=== Begin Enclosure ===

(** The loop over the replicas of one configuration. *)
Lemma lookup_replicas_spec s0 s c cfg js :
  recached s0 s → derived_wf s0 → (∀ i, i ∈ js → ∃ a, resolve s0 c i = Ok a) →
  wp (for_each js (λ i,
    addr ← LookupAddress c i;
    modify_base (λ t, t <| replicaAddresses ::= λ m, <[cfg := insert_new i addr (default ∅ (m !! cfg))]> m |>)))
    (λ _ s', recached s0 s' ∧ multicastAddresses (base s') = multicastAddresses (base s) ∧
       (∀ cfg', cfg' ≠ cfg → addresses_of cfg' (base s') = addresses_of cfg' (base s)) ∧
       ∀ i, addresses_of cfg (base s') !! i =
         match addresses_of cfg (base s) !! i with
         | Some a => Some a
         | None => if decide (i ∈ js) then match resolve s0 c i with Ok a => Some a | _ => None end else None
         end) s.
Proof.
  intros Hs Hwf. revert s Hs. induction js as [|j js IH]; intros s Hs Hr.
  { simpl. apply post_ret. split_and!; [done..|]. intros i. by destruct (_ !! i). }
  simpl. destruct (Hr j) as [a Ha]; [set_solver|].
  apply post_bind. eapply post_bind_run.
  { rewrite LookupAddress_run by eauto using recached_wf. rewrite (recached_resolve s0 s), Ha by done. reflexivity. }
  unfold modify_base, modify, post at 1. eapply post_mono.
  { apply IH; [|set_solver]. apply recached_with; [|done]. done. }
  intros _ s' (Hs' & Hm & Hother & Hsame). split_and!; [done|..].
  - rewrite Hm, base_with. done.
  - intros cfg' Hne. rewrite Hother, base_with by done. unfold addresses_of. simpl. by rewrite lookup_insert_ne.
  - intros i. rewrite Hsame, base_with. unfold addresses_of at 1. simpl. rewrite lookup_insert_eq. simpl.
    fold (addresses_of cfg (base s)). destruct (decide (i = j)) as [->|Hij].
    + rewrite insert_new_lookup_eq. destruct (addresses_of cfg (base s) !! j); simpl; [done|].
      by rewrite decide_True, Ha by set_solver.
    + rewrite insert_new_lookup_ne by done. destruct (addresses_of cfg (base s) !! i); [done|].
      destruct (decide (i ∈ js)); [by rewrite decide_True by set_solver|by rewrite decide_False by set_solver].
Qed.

=== End Enclosure ===
=== Begin Enclosure ===

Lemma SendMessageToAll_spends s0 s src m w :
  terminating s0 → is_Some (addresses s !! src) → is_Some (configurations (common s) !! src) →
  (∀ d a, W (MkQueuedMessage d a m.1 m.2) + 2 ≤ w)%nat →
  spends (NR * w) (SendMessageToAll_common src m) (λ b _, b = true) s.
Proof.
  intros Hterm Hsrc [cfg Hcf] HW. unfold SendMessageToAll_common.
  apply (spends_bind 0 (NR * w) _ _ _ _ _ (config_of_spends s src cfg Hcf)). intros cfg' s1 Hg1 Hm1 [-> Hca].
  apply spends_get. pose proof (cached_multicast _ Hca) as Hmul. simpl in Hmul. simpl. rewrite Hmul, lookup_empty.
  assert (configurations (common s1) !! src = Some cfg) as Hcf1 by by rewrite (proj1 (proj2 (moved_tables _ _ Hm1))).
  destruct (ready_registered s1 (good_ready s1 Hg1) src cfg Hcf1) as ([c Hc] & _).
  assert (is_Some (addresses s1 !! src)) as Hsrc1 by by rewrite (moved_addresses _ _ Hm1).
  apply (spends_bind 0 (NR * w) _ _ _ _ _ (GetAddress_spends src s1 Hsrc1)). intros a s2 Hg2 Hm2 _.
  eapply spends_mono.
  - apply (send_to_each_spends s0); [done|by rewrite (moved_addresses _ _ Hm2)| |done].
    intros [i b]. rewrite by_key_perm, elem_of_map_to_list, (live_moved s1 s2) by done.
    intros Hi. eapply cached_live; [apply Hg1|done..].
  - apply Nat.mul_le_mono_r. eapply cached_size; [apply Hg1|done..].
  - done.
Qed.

=== End Enclosure ===

Task to complete. Wherever a line in the records above includes "match", count it, then give the total and nothing besides.

Task solution. 2